During her studies, Meier was approached by a model scout in a shopping center in Regensburg who invited her to the casting of the TV show Germany's Next Topmodel. In the course of the show, she had to face a series of challenges in order to outrival her contestants. Even before the end of the show, one of these minor competitions had her win a leading role alongside Heidi Klum in a nationwide TV commercial for McDonald's. Meier did not have any modeling experience before that but she was able to prevail against 16,421 competitors and became the winner of the season on 24 May 2007. The prize included a contract with the modelling agency IMG Models in Paris, an appearance on the cover of the German edition of Cosmopolitan in August 2007, and a contract as the face of the next advertising campaign for the clothing company C&A.

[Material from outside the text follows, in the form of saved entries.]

Definition hist3 (n : Z) : Z :=
  digit_count 3 n + digit_count 6 n + 2 * digit_count 9 n.

(** "[2^h2' * 3^h3' * 5^h5 * 7^h7]" *)
Definition prime_form (n : Z) : Z :=
  2 ^ hist2 n * 3 ^ hist3 n * 5 ^ digit_count 5 n * 7 ^ digit_count 7 n.

(** The four exponents fit the [unsigned] entries of the histogram. *)
Definition fits_unsigned (n : Z) : Prop :=
  hist2 n < 2 ^ UINT_BITS /\ hist3 n < 2 ^ UINT_BITS /\
  digit_count 5 n < 2 ^ UINT_BITS /\ digit_count 7 n < 2 ^ UINT_BITS.

(** A number whose numeral is the digit [d] written [k] times. *)
Definition rep_digit (d k : Z) : Z := d * ((10 ^ k - 1) / 9).

(** * Loops *)

Section WhileFacts.
Context {St : Type}.
Variable cond : St -> bool.
Variable body : St -> St.
Variable size : St -> Z.

Lemma iter_pow_spec (k : nat) : forall s,
  match iter_pow cond body k s with
  | inl r => exists n, (n < 2 ^ k)%nat /\ exits_after cond body s n r
  | inr s' =>
      s' = Nat.iter (2 ^ k) body s /\
      forall m, (m < 2 ^ k)%nat -> cond (Nat.iter m body s) = true
  end.
Proof.
  induction k as [|k IH]; intros s; simpl.
  - destruct (cond s) eqn:Hc.
    + split; [reflexivity|]. intros m Hm. assert (m = 0%nat) as -> by lia. exact Hc.
    + exists 0%nat. split; [lia|]. repeat split; [exact Hc|]. intros m Hm; lia.
  - pose proof (IH s) as H1.
    destruct (iter_pow cond body k s) as [r|s1].
    + destruct H1 as (n & Hn & He). exists n. split; [lia | exact He].
    + destruct H1 as [-> Hall]. pose proof (IH (Nat.iter (2 ^ k) body s)) as H2.
      destruct (iter_pow cond body k (Nat.iter (2 ^ k) body s)) as [r|s2].
      * destruct H2 as (n & Hn & Hr & Hc & Hlt).
        exists (n + 2 ^ k)%nat. split; [lia|]. repeat split.
        -- rewrite Nat.iter_add. exact Hr.
        -- exact Hc.
        -- intros m Hm. destruct (Nat.lt_ge_cases m (2 ^ k)) as [Hs|Hs].
           ++ apply Hall, Hs.
           ++ replace m with ((m - 2 ^ k) + 2 ^ k)%nat by lia.
              rewrite Nat.iter_add. apply Hlt. lia.
      * destruct H2 as [-> Hall2]. split.
        -- rewrite <- Nat.iter_add. f_equal. lia.
        -- intros m Hm. destruct (Nat.lt_ge_cases m (2 ^ k)) as [Hs|Hs].
           ++ apply Hall, Hs.
           ++ replace m with ((m - 2 ^ k) + 2 ^ k)%nat by lia.
              rewrite Nat.iter_add. apply Hall2. lia.
Qed.

Lemma exits_after_unique s n1 r1 n2 r2 :
  exits_after cond body s n1 r1 -> exits_after cond body s n2 r2 ->
  n1 = n2 /\ r1 = r2.
Proof.
  intros (E1 & C1 & L1) (E2 & C2 & L2).
  assert (n1 = n2) as ->.
  { destruct (Nat.lt_trichotomy n1 n2) as [H|[H|H]]; [|exact H|].
    - specialize (L2 _ H). congruence.
    - specialize (L1 _ H). congruence. }
  split; congruence.
Qed.

Lemma exits_after_step s n r :
  cond s = true -> exits_after cond body s n r ->
  exists n', n = S n' /\ exits_after cond body (body s) n' r.
Proof.
  intros Hc (E & C & L). destruct n as [|n'].
  - simpl in E. congruence.
  - exists n'. split; [reflexivity|]. repeat split.
    + rewrite E. apply Nat.iter_succ_r.
    + exact C.
    + intros m Hm. rewrite <- Nat.iter_succ_r. apply L. lia.
Qed.

Lemma exits_after_stop s n r :
  cond s = false -> exits_after cond body s n r -> n = 0%nat /\ r = s.
Proof.
  intros Hc (E & C & L). destruct n as [|n'].
  - split; [reflexivity | exact E].
  - specialize (L 0%nat ltac:(lia)). simpl in L. congruence.
Qed.

Lemma iter_pow_stop (k : nat) s :
  cond s = false -> iter_pow cond body k s = inl s.
Proof.
  intros Hc. induction k as [|k IH]; simpl.
  - rewrite Hc. reflexivity.
  - rewrite IH. reflexivity.
Qed.
(** * Account Locker: schedule evaluation, time offset and password gate

    A shallow embedding of the decision logic of [AccountLocker.py]:
    the lock-window test of [LockerApp.check_lock], the countdown of
    [SetupDialog.update_countdown], the clock correction of
    [LockerApp.sync_time] / [LockerApp.current_time] and the password
    check of [LockerApp.verify].

    Conventions of the embedding.
    - A Python [datetime] is its proleptic ordinal day together with
      its wall-clock fields; every datetime of the program carries the
      same fixed-offset [tzinfo], so comparison and subtraction act on
      the wall-clock fields, as Python does for a shared [tzinfo].
      The ordinal is an unbounded integer: [add] is the sum Python
      returns while the day of the sum lies in 1..[MAXORDINAL]
      (0001-01-01 to 9999-12-31), where Python raises
      [OverflowError] beyond.  A property that asserts that an
      instant is returned states that range as a hypothesis
      ([in_date_range]).
    - A [timedelta] is its exact count of microseconds.
    - An exception is an explicit [Raise] outcome.
    - Log records and user-interface effects are collected in a trace. *)

From Stdlib Require Import ZArith List String Bool Lia Sorted.
Import ListNotations.
Open Scope Z_scope.

(** ** Exceptions and outcomes *)

Inductive exn : Type :=
| ValueError (msg : string)
| RequestException (msg : string)
| OSError (msg : string).

Inductive outcome (A : Type) : Type :=
| Return (a : A)
| Raise (e : exn).

Arguments Return {A} a.
Arguments Raise {A} e.

Definition bind {A B : Type} (m : outcome A) (k : A -> outcome B) : outcome B :=
  match m with
  | Return a => k a
  | Raise e => Raise e
  end.

Notation "x <- m ;; k" := (bind m (fun x => k))
  (at level 61, m at next level, right associativity).

(** ** The pieces of Python's [datetime] module the program uses *)

Module Datetime.

(** [datetime.time]: naive time of day. *)
Record time : Type := mktime {
  hour : Z;
  minute : Z;
  second : Z;
  microsecond : Z
}.

(** [time(hour, minute)], with the constructor's range checks. *)
Definition dtime (h m : Z) : outcome time :=
  if negb ((0 <=? h) && (h <=? 23)) then Raise (ValueError "hour must be in 0..23")
  else if negb ((0 <=? m) && (m <=? 59)) then Raise (ValueError "minute must be in 0..59")
  else Return (mktime h m 0 0).
Lemma setReferrer_run (code : string) (w : World) :
  let t := clock (length w) in
  let act := SetReferrerAct SET_REFERRER code in
  setReferrer clock this code w =
  dispatch this w (EvSignL1 act None t) (signL1Action (wallet this) act None t)
    act t absent.
Proof.
  cbn zeta. unfold setReferrer. cbn zeta. rewrite try_catch_throw. apply dispatch_L1.
Qed.

(** X13: [scheduleCancel(time)] and [setReferrer(code)] sign, with the L1
    scheme and no vault address, the actions [{type: SCHEDULE_CANCEL, time}]
    and [{type: SET_REFERRER, code}] carrying the caller's argument
    unchanged.  The [time] of a scheduled cancel is the caller's and is not
    the nonce: the nonce is the clock reading of the call. *)
Theorem scheduleCancel_and_setReferrer_actions (w : World) :
  let t := clock (length w) in
  (forall time : number,
     let evs := events (scheduleCancel clock this time) w in
     let act := ScheduleCancelAct SCHEDULE_CANCEL time in
     signed_actions evs = [act] /\ nonces evs = [t] /\
     In (EvSignL1 act None t) evs /\
     Forall (fun p => action p = act /\ nonce p = t /\ vaultAddress p = absent)
       (requests evs)) /\
  (forall code : string,
     let evs := events (setReferrer clock this code) w in
     let act := SetReferrerAct SET_REFERRER code in
     signed_actions evs = [act] /\ nonces evs = [t] /\
     In (EvSignL1 act None t) evs /\
     Forall (fun p => action p = act /\ nonce p = t /\ vaultAddress p = absent)
       (requests evs)).
Proof.
  cbn zeta. split.
  - intros time.
    destruct (dispatch_observed_now _ _ _ _ _ _ _ (scheduleCancel_run time w))
      as (Ha & Hin & Hr); try reflexivity.
    pose proof (dispatch_nonce_now _ _ _ _ _ _ _ (scheduleCancel_run time w) eq_refl)
      as Hn.
    split; [exact Ha|]. split; [exact Hn|]. split; [exact Hin|]. rewrite Hr.
    destruct (signL1Action _ _ _ _); repeat constructor.
  - intros code.
    destruct (dispatch_observed_now _ _ _ _ _ _ _ (setReferrer_run code w))
      as (Ha & Hin & Hr); try reflexivity.
    pose proof (dispatch_nonce_now _ _ _ _ _ _ _ (setReferrer_run code w) eq_refl)
      as Hn.
    split; [exact Ha|]. split; [exact Hn|]. split; [exact Hin|]. rewrite Hr.
    destruct (signL1Action _ _ _ _); repeat constructor.
Qed.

===Magazines/Editorials/Cover===
Meier was featured in editorials of many international magazines such as Vogue Taiwan, Grazia, InStyle, Elle, Madame Figaro, L'Officiel, etc. and appeared on the cover of over 15 German and international magazines such as Cosmopolitan, Icon, Style International, Tango, She, etc.

===Advertising===
She was the face of many advertising campaigns for the brands Pantene, C&A, Disneyland Resort Paris, Yogurette, Müller Milk and McDonald's and also internationally for Maybelline, Fabi, Borsalino, Save the Queen, Colin's Jeans, C'est comme Ca, Charactere, Miss Poem and many more.
Since January 2016, she has been promoting the cosmetics manufacturer Schaebens.
She is also the German advertising face of the American shoe brand Skechers and the pulse watch manufacturer Polar.

===Catwalk===
Since the beginning of her career, Meier has been on the catwalk for national as well as international brands. At the beginning of 2011 she ran for the fifth time for various designers at Fashion Week Berlin. In addition to shows in Los Angeles, New York, Paris and Bangkok Meier participated in the Fashion Week Paris in the spring of 2010, where she was booked by the designer Wolfgang Joop for the prêt-à-porter show of his brand Wunderkind.

===Acting===
In 2010, Meier was invited to a film casting for the ProSieben mystery thriller Schreie der Vergessenen. She had no acting experience at that time yet and got the role of the deaf medium Morgana. After the broadcast of the film in autumn 2011, she was taken under contract by the Berlin acting agency Fitz & Skoglund.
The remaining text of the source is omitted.